In the entries that follow, find the line containing "slab_inv s L"; from there, copy every line exactly through the line containing "intros Hinv Hi".

BEGIN Extracted entries

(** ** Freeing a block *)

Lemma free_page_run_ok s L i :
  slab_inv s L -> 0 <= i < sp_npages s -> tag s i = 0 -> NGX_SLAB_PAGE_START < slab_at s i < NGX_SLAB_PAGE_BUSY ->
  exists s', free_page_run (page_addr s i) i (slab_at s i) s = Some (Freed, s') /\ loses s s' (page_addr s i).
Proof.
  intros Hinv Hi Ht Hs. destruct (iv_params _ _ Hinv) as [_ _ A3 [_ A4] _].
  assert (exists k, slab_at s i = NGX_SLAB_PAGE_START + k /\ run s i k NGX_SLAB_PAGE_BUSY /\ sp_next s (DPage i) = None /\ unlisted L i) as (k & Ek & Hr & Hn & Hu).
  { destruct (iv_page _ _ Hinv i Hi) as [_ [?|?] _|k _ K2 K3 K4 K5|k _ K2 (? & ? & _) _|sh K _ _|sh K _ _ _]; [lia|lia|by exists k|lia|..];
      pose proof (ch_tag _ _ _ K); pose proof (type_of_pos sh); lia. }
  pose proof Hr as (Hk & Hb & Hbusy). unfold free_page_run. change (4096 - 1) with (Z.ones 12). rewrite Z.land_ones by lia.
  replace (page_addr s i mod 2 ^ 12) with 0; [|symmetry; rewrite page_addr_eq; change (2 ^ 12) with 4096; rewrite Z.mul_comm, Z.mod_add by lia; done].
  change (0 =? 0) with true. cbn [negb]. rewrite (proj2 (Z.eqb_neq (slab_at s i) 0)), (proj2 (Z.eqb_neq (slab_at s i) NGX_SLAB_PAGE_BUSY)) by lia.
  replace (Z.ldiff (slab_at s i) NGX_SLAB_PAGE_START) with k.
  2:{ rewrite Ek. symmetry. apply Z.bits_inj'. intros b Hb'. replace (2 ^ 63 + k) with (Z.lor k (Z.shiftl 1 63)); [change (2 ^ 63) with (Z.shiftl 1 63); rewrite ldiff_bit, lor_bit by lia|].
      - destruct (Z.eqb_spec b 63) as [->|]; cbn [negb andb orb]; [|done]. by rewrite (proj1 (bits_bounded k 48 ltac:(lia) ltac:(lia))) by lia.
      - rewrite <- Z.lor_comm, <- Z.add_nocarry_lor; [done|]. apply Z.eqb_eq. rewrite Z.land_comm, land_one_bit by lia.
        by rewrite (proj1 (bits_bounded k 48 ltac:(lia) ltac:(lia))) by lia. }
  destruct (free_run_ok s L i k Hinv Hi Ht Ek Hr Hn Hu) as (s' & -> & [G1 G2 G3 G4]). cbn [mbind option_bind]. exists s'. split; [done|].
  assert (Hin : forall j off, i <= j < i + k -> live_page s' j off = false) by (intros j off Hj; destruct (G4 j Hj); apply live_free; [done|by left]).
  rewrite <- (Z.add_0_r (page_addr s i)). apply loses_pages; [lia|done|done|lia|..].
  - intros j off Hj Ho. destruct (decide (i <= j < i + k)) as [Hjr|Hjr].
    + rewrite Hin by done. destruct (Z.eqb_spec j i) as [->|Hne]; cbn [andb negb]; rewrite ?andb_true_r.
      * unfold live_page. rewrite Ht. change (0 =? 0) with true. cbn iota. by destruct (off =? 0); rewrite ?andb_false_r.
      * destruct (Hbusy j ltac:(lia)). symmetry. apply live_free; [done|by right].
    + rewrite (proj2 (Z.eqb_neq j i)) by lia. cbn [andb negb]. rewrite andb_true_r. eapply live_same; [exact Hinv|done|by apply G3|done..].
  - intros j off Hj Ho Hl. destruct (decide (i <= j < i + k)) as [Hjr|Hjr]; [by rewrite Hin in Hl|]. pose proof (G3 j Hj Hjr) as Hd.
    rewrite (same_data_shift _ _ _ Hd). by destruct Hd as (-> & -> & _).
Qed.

END Extracted entries

Task solution:
  slab_inv s L -> 0 <= i < sp_npages s -> tag s i = 0 -> NGX_SLAB_PAGE_START < slab_at s i < NGX_SLAB_PAGE_BUSY ->
  exists s', free_page_run (page_addr s i) i (slab_at s i) s = Some (Freed, s') /\ loses s s' (page_addr s i).
Proof.
  intros Hinv Hi Ht Hs. destruct (iv_params _ _ Hinv) as [_ _ A3 [_ A4] _].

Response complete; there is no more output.